**Directions:** Find the lines below that include the word "congruence" and report how many there are, with no other text.

**Supplied records:**
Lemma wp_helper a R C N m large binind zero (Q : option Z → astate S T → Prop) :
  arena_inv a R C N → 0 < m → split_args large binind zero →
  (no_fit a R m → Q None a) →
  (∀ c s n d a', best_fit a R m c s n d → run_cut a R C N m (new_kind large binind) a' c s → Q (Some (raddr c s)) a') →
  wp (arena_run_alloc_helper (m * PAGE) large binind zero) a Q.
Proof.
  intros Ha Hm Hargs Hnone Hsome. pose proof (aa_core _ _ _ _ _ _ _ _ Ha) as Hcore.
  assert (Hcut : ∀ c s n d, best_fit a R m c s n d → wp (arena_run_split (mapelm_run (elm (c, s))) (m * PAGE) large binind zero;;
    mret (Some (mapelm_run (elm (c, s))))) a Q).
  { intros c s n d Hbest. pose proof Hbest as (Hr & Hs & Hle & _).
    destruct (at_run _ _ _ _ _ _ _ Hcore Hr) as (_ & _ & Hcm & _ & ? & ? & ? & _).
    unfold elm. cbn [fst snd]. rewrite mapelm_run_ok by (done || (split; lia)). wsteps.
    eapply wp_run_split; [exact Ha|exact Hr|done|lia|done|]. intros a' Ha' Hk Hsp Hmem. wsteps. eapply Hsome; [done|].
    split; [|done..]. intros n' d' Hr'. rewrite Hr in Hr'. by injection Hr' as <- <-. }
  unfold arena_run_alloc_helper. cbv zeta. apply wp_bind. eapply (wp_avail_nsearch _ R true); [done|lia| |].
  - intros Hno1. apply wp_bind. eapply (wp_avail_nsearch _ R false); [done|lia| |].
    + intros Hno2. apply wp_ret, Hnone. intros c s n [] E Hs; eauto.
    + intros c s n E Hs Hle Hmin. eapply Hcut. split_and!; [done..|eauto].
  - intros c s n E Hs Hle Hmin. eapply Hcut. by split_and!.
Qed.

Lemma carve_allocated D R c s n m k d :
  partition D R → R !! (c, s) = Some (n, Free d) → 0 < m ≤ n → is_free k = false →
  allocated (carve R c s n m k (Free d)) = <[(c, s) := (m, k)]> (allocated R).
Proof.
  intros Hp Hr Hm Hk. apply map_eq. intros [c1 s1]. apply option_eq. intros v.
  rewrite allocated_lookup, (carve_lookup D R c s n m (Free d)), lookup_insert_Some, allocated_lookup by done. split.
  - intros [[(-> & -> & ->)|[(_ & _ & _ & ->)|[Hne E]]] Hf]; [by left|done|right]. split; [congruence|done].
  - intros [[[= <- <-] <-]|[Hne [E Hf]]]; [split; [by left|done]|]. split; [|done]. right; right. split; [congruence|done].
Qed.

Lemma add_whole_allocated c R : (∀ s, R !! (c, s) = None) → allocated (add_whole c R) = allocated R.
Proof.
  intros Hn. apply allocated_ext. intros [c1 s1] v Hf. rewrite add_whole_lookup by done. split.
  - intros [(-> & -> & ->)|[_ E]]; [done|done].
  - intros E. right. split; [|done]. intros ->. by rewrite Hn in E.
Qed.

--

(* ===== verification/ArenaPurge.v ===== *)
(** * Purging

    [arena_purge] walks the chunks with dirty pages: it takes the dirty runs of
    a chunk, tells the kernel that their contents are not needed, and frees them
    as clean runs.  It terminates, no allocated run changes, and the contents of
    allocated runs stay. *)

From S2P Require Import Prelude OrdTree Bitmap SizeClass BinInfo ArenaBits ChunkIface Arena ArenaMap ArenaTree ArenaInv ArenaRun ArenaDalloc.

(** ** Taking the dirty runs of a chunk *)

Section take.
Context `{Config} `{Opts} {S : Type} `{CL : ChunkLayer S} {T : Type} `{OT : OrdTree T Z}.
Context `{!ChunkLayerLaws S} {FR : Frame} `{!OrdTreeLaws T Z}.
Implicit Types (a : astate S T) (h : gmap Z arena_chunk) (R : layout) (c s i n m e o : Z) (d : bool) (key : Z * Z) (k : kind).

--

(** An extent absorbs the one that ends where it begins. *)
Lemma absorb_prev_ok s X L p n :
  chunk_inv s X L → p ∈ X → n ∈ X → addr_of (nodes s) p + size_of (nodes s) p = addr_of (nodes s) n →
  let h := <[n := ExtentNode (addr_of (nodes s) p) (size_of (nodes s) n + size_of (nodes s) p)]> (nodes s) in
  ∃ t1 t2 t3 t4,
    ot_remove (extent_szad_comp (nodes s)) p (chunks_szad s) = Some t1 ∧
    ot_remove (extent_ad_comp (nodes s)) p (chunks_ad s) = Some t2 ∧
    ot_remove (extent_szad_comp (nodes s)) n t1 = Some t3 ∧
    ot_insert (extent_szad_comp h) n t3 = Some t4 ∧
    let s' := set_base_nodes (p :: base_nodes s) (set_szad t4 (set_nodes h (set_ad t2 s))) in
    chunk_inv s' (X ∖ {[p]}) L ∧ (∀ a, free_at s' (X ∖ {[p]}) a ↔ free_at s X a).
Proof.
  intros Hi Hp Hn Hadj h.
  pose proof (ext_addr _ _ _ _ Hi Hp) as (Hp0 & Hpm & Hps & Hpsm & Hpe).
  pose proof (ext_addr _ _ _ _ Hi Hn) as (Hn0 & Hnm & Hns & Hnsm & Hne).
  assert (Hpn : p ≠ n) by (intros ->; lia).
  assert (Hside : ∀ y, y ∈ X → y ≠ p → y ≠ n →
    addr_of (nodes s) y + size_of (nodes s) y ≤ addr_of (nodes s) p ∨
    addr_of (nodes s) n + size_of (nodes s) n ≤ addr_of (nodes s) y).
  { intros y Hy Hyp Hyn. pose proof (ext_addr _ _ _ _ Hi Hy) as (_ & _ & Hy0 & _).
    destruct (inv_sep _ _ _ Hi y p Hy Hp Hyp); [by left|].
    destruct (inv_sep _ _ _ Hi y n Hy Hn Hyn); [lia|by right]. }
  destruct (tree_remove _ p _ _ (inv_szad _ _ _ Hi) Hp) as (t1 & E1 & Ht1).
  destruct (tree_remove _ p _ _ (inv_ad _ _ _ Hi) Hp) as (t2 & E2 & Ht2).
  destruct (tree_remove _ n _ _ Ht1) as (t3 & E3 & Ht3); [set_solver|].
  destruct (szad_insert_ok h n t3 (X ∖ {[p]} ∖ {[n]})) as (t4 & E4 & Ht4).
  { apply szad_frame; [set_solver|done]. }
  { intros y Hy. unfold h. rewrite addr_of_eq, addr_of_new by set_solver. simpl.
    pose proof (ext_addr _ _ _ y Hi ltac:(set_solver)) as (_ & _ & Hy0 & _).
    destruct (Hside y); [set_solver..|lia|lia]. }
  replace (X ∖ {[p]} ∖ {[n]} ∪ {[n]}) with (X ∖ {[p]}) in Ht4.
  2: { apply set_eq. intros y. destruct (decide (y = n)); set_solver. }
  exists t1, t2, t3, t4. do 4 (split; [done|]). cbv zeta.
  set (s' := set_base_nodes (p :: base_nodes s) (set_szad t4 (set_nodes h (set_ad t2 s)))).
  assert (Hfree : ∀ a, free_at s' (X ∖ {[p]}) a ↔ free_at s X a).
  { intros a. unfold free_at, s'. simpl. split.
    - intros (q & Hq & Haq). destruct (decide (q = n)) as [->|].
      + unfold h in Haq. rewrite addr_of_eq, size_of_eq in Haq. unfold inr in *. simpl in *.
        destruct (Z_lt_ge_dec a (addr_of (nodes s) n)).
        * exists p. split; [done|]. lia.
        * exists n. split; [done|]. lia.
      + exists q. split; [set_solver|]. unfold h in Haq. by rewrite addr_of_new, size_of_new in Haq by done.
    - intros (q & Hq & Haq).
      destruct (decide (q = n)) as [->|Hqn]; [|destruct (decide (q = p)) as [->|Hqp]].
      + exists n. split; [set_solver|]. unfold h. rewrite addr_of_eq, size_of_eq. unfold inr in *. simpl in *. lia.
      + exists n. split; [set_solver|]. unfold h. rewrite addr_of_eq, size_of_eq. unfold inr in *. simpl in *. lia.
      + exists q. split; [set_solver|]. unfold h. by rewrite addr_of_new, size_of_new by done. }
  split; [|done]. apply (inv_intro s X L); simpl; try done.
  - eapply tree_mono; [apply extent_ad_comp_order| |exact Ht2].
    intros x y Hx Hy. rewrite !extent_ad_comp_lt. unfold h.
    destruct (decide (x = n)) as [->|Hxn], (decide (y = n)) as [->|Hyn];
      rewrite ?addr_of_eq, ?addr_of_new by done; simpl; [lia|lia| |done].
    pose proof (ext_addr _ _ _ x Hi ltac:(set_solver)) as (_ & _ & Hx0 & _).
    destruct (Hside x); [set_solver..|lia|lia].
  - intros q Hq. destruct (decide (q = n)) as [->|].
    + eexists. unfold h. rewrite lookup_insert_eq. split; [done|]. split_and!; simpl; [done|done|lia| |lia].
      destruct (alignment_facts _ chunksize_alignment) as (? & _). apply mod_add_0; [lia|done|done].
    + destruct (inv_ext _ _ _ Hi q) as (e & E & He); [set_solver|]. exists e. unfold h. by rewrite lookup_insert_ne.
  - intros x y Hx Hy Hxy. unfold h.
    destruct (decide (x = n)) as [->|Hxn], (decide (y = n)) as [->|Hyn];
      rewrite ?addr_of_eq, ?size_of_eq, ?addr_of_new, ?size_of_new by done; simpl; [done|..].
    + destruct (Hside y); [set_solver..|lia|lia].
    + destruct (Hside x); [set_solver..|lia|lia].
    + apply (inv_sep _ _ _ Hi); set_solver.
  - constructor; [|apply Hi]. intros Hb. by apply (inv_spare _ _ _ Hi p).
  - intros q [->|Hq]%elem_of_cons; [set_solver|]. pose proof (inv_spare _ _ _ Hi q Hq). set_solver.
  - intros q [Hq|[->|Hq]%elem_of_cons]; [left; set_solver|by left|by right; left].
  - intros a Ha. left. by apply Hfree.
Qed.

**Response to the task:** 2